Double / Debiased Machine Learning

statspai.dml — Chernozhukov et al. (2018) double/debiased ML with cross-fitted nuisance estimation and Neyman-orthogonal scores.

Four model types

# Partially Linear Regression (PLR): Y = Dθ + g(X) + U, E[U|D,X]=0
r = sp.dml(df, y='wage', treat='training',
           covariates=['age','edu','exp'],
           model='plr',
           ml_g='rf', ml_m='rf',         # nuisance learners
           n_folds=5, n_rep=1)

# Interactive Regression Model (IRM): binary treatment, AIPW ATE.
# Propensity scores m̂(X) are auto-clipped to [0.01, 0.99] for AIPW
# stability; the clip counts are reported in r.diagnostics.
r = sp.dml(df, y='y', treat='d_bin', covariates=[...],
           model='irm')

# Partially Linear IV (PLIV) — new in v0.9.3
# Y = Dθ + g(X) + U, D = m(X) + V, Z = r(X) + ε
r = sp.dml(df, y='y', treat='d', covariates=[...],
           instrument='z',
           model='pliv',
           ml_g='rf', ml_m='rf', ml_r='rf')

# Interactive IV Model (IIVM) — new in v0.9.6
# Binary D, binary Z → LATE (compliers) via the Wald ratio of two
# Neyman-orthogonal doubly-robust scores. See Chernozhukov et al.
# (2018) §5.
r = sp.dml(df, y='earnings', treat='college',
           covariates=['age', 'ability', 'parent_edu'],
           model='iivm', instrument='lottery_win')
r.estimand    # 'LATE'

Multiple excluded instruments

StatsPAI's PLIV and IIVM implementations use a scalar instrument. For a problem with multiple excluded instruments, build a scalar first-stage index with sp.scalar_iv_projection(data, treat, instruments=[...], covariates=[...]) and pass the resulting column name to instrument=. See docs/ROADMAP.md §2 for native multi-instrument support.

Per-model classes

Each model family is also available as a dedicated class for users who want fine-grained control or want to subclass the base infrastructure:

from statspai.dml import DoubleMLPLR, DoubleMLIRM, DoubleMLPLIV, DoubleMLIIVM

r = DoubleMLIIVM(data=df, y='y', treat='d', covariates=[...],
                 instrument='z').fit()

All four share statspai.dml._DoubleMLBase, which handles cross- fitting, default learner selection (classifier vs regressor per model), repeated-split aggregation, and CausalResult construction.

Learners

Either pass the name of a built-in learner ('rf', 'lasso', 'elastic_net', 'xgb', 'nn') or any sklearn-compatible estimator:

from sklearn.ensemble import GradientBoostingRegressor
r = sp.dml(..., ml_g=GradientBoostingRegressor(n_estimators=200),
                ml_m=GradientBoostingRegressor(n_estimators=200))

Cross-fitting

r = sp.dml(..., n_folds=5, n_rep=10)

With n_rep > 1, StatsPAI repeats the cross-fitting with different random fold assignments and reports the median point estimate together with the Chernozhukov et al. (2018, eq. 3.7) aggregated SE:

σ̂² = median_r ( se_r² + (θ̂_r − θ̂_med)² )

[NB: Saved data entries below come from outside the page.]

(** Every match has all the groups of its pattern, so that [group] never
    falls back on its default. *)
Lemma match_items_groups (re : regex) :
  forall opened caps s groups rest,
    match_items re opened caps s = Some (groups, rest) ->
    length groups = (length caps + closes re)%nat.
Proof.
  induction re as [|i re IH]; intros opened caps s groups rest.
  - simpl. intros [= <- _]. rewrite length_rev. lia.
  - destruct i.
    + intros (s' & _ & H)%match_char_inv. by eapply IH.
    + intros (w & s' & _ & _ & H)%match_star_inv. by eapply IH.
    + intros (w & s' & _ & _ & _ & H)%match_plus_inv. by eapply IH.
    + intros (w & s' & _ & _ & H)%match_lazy_inv. by eapply IH.
    + simpl. intros H. by eapply IH.
    + simpl. intros H%IH. simpl in H. lia.
Qed.

Lemma re_search_inv (re : regex) (s : string) (r : matched) :
  re_search re s = Some r ->
  exists pre s', s = pre +:+ s' /\ re_match re s' = Some r.
Proof.
  induction s as [|c s IH]; simpl.
  - destruct (re_match re "") eqn:E; [|done]. intros [= <-]. by exists "", "".
  - destruct (re_match re (String c s)) eqn:E.
    + intros [= <-]. by exists "", (String c s).
    + intros (pre & s' & -> & H)%IH. by exists (String c pre), s'.
Qed.

Lemma finditer_go_inv (re : regex) (s : string) :
  forall skip groups,
    groups ∈ finditer_go re skip s ->
    exists pre s' rest, s = pre +:+ s' /\ re_match re s' = Some (groups, rest).
Proof.
  induction s as [|c s IH]; intros skip groups; simpl.
  - destruct skip; [|by intros ?%elem_of_nil].
    destruct (re_match re "") as [[g rest]|] eqn:E; [|by intros ?%elem_of_nil].
    intros ->%list_elem_of_singleton. by exists "", "", rest.
  - destruct skip as [|skip].
    + destruct (re_match re (String c s)) as [[g rest]|] eqn:E.
      * intros [->|H]%elem_of_cons; [by exists "", (String c s), rest|].
        destruct (IH _ _ H) as (pre & s' & rest' & -> & Hm).
        by exists (String c pre), s', rest'.
      * intros H. destruct (IH _ _ H) as (pre & s' & rest' & -> & Hm).
        by exists (String c pre), s', rest'.
    + intros H. destruct (IH _ _ H) as (pre & s' & rest' & -> & Hm).
      by exists (String c pre), s', rest'.
Qed.

Lemma pattern_groups :
  closes array_pattern = 2%nat /\ closes class_pattern = 3%nat /\
  closes offset_pattern = 3%nat.
Proof. repeat split; vm_compute; reflexivity. Qed.

(** ** Class extractor *)

(** Every extracted class comes from a block that a parent annotation
    precedes in the text. *)
Lemma parse_classes_inv (text name parent : string) (fields : list string) :
  (name, parent, fields) ∈ parse_classes text ->
  exists pre ws mid ws1 ws2 body post,
    text = pre +:+ "// Parent:" +:+ ws +:+ parent +:+ mid +:+ "namespace" +:+
           ws1 +:+ name +:+ ws2 +:+ "{" +:+ body +:+ "}" +:+ post /\
    str_all is_space ws = true /\
    parent <> "" /\ str_all is_word parent = true /\
    ws1 <> "" /\ str_all is_space ws1 = true /\
    name <> "" /\ str_all is_word name = true /\
    str_all is_space ws2 = true /\
    str_all not_rbrace body = true /\
    fields = strip <$> filter (fun line => is_Some (re_search offset_pattern line))
                              (splitlines (strip body)).
Proof.
  unfold parse_classes, finditer.
  intros (groups & Hrec & (pre & s & post & -> & Hm)%finditer_go_inv)%list_elem_of_fmap.
  apply class_pattern_inv in Hm
    as (ws & parent' & mid & ws1 & name' & ws2 & body & -> & -> & H).
  unfold parse_class, group in Hrec. simpl in Hrec. injection Hrec as -> -> ->.
  exists pre, ws, mid, ws1, ws2, body, post. split; [done|]. tauto.
Qed.
(* ===== verification/Monad.v ===== *)
(** * State and errors

    The monad of a method that changes a state and may fail, as the source's methods over
    [&mut self] with [?]; what such a method keeps of its state, whatever it answers; and
    the update of one field of a record. *)

From stdpp Require Import base list relations.
From S2P Require Import Prelude.

(** [r] with its field [f] replaced by [v]: [eta]'s body with [f r] replaced. *)
Ltac field_update eta f v r :=
  let t := eval red in (eta r) in
  let p := eval pattern (f r) in t in
  match p with ?g _ => let u := eval cbv beta in (g v) in exact u end.

(** ** The monad *)

Definition mret {S E A} (x : A) : S -> S * Result A E := fun s => (s, Ok x).
Definition mthrow {S E A} (e : E) : S -> S * Result A E := fun s => (s, Err e).

(** [?] *)
Definition mthen {S E A B} (m : S -> S * Result A E) (k : A -> S -> S * Result B E) : S -> S * Result B E :=
  fun s => match m s with
           | (s', Ok x) => k x s'
           | (s', Err e) => (s', Err e)
           end.

Notation "'let!' x := m 'in' k" := (mthen m (fun x => k))
  (at level 200, x pattern, m at level 100, k at level 200, right associativity).
Notation "'do!' m 'in' k" := (mthen m (fun _ => k))
  (at level 200, m at level 100, k at level 200, right associativity).

(** The result as a value, whatever it is ([match m { Ok(..) => .., Err(..) => .. }]). *)
Definition attempt {S E F A} (m : S -> S * Result A E) : S -> S * Result (Result A E) F :=
  fun s => let '(s', r) := m s in (s', Ok r).

(** A value that is already a result. *)
Definition lift {S E A} (r : Result A E) : S -> S * Result A E := fun s => (s, r).

Definition map_err {S E F A} (f : E -> F) (m : S -> S * Result A E) : S -> S * Result A F :=
  fun s => let '(s', r) := m s in
           (s', match r with Ok x => Ok x | Err e => Err (f e) end).

(** [for x in l { body? }] *)
Fixpoint for_each {S E A} (body : A -> S -> S * Result unit E) (l : list A) : S -> S * Result unit E :=
  match l with
  | [] => mret tt
  | x :: r => do! body x in for_each body r
  end.

(** A loop that an element may end early with a value. *)
Fixpoint first_some {S E A B} (body : A -> S -> S * Result (option B) E) (l : list A) : S -> S * Result (option B) E :=
  match l with
  | [] => mret None
  | x :: r => let! y := body x in match y with Some z => mret (Some z) | None => first_some body r end
  end.

(** A loop that carries a value. *)
Fixpoint fold_each {S E A B} (body : B -> A -> S -> S * Result B E) (acc : B) (l : list A) : S -> S * Result B E :=
  match l with
  | [] => mret acc
  | x :: r => let! acc' := body acc x in fold_each body acc' r
  end.

(** ** What a method keeps

    [keeps R m]: whatever [m] answers, it moves the state along [R]. A preorder is kept by
    every combinator of the monad, so what a method keeps follows from what its calls keep. *)

Definition keeps {S E A} (R : relation S) (m : S -> S * Result A E) : Prop := forall s, R s (fst (m s)).

Create HintDb keeps.

Section Keeps.
Context {S : Type} (R : relation S) `{!PreOrder R}.

Lemma keeps_ret {E A} (x : A) : keeps R (mret (E := E) x).
Proof. intros s. reflexivity. Qed.

Lemma keeps_throw {E A} (e : E) : keeps R (mthrow (A := A) e).
Proof. intros s. reflexivity. Qed.

Lemma keeps_lift {E A} (x : Result A E) : keeps R (lift x).
Proof. intros s. reflexivity. Qed.

Lemma keeps_then {E A B} (m : S -> S * Result A E) (k : A -> S -> S * Result B E) :
  keeps R m -> (forall x, keeps R (k x)) -> keeps R (mthen m k).
Proof.
  intros Hm Hk s. specialize (Hm s). unfold mthen. destruct (m s) as [s' [x|e]]; [|done].
  etrans; [apply Hm|apply Hk].
Qed.

Lemma keeps_attempt {E F A} (m : S -> S * Result A E) : keeps R m -> keeps R (attempt (F := F) m).
Proof. intros Hm s. specialize (Hm s). unfold attempt. by destruct (m s). Qed.

Lemma keeps_map_err {E F A} (f : E -> F) (m : S -> S * Result A E) : keeps R m -> keeps R (map_err f m).
Proof. intros Hm s. specialize (Hm s). unfold map_err. by destruct (m s). Qed.

Lemma keeps_for_each {E A} (body : A -> S -> S * Result unit E) l :
  (forall x, keeps R (body x)) -> keeps R (for_each body l).
Proof. intros Hb. induction l; [apply keeps_ret|by apply keeps_then]. Qed.

Lemma keeps_first_some {E A B} (body : A -> S -> S * Result (option B) E) l :
  (forall x, keeps R (body x)) -> keeps R (first_some body l).
Proof.
  intros Hb. induction l; [apply keeps_ret|apply keeps_then; [done|]]. intros [y|]; [apply keeps_ret|done].
Qed.

Lemma keeps_fold_each {E A B} (body : B -> A -> S -> S * Result B E) l : forall acc,
  (forall acc x, keeps R (body acc x)) -> keeps R (fold_each body acc l).
Proof. induction l; intros acc Hb; [apply keeps_ret|apply keeps_then; [done|]]. intros y. by apply IHl. Qed.
End Keeps.

Lemma keeps_mono {S E A} (R Q : relation S) (m : S -> S * Result A E) :
  (forall s s', R s s' -> Q s s') -> keeps R m -> keeps Q m.
Proof. intros HRQ Hm s. apply HRQ, Hm. Qed.

#[export] Hint Resolve keeps_ret keeps_throw keeps_lift keeps_attempt keeps_map_err : keeps.

(** One step of the structure of a method; what is left are its calls. *)
Ltac keeps_step :=
  lazymatch goal with
  | |- forall _, _ => intros ?
  | |- keeps _ (mthen _ _) => apply keeps_then; [typeclasses eauto| |]
  | |- keeps _ (attempt _) => apply keeps_attempt
  | |- keeps _ (map_err _ _) => apply keeps_map_err
  | |- keeps _ (for_each _ _) => apply keeps_for_each; [typeclasses eauto|]
  | |- keeps _ (first_some _ _) => apply keeps_first_some; [typeclasses eauto|]
  | |- keeps _ (fold_each _ _ _) => apply keeps_fold_each; [typeclasses eauto|]
  | |- keeps _ (let x := _ in _) => cbv zeta
  | |- keeps _ (match ?x with _ => _ end) => destruct x eqn:?
  | |- keeps _ ((match ?x with _ => _ end) _) => destruct x eqn:?
  end.

(** Extended below with the steps of the methods that hold a record. *)
Ltac keeps_call := fail.

Ltac keeps := repeat (keeps_step || keeps_call || solve [eauto with keeps typeclass_instances]).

which accounts for both within-rep nuisance variance and between-rep dispersion of the point estimates — taking only median(se_r) would under-cover whenever splits-randomness moves the point estimate.

Result attributes

r.estimate             # θ̂ point estimate
r.se                   # influence-function standard error
r.ci                   # (lower, upper); level set by sp.dml(..., alpha=0.05)
r.pvalue               # two-sided p-value against H0: θ = 0
r.diagnostics          # cross-fitting config + overlap diagnostics (dict)
r.summary()            # full table with reference
r.cite()               # Chernozhukov et al. 2018 BibTeX

References

• Chernozhukov, V. et al. (2018). Double/debiased machine learning for treatment and structural parameters. The Econometrics Journal 21(1).
• Chernozhukov, V. et al. (2018, §4.2). Partially Linear IV and the Neyman-orthogonal score used by model='pliv'.
• Chernozhukov, V. et al. (2018, §5). Interactive IV Model and the ratio-of-scores LATE estimator used by model='iivm'.